(* ===== verification/ChannelOmApply.v ===== *)
(** * The origin manager: what it accepts

    A command is authentic under an ID when its six check digits are the
    decimal SipHash check of ID, type and body under the origin key.  The
    manager applies a command under the lowest unused ID of its window under
    which it is authentic, and uses that ID up. *)


From S2P Require Import Prelude Crc Siphash Digits Window Check NvBlock Product DesktopProduct Nv Channel ChannelOm.
Local Open Scope Z_scope.
Local Open Scope c_scope.

(** ** Authentication *)

(** The six-digit check of a message. *)
Definition om_tag (key msg : list Z) : Z := (siphash_ref key msg mod 4294967296) mod 1000000.

(** The bytes that are authenticated. *)
Definition om_content (id : Z) (t : nexus_channel_om_command_type) (payload : list Z) : list Z :=
  le_bytes 4 id ++ om_type_code t :: payload.

Definition accessory_payload (acc : nx_id) : list Z := le_bytes 2 (authority_id acc) ++ le_bytes 4 (device_id acc).

(** [acc] is an accessory the command may be for. *)
Definition om_accessory (key : list Z) (m : nexus_channel_om_command_message) (id : Z) (acc : nx_id) : Prop :=
  acc ∈ accessories_list ∧ device_id acc mod 10 = trunc_digits_int (om_body m) ∧
  om_tag key (om_content id (om_type m) (accessory_payload acc)) = om_auth m.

* AIM OF THE EXERCISE
Where the string "Local" shows up in the listing above, copy the line that holds it.

* ANSWER AREA
Local Open Scope Z_scope.
Local Open Scope c_scope.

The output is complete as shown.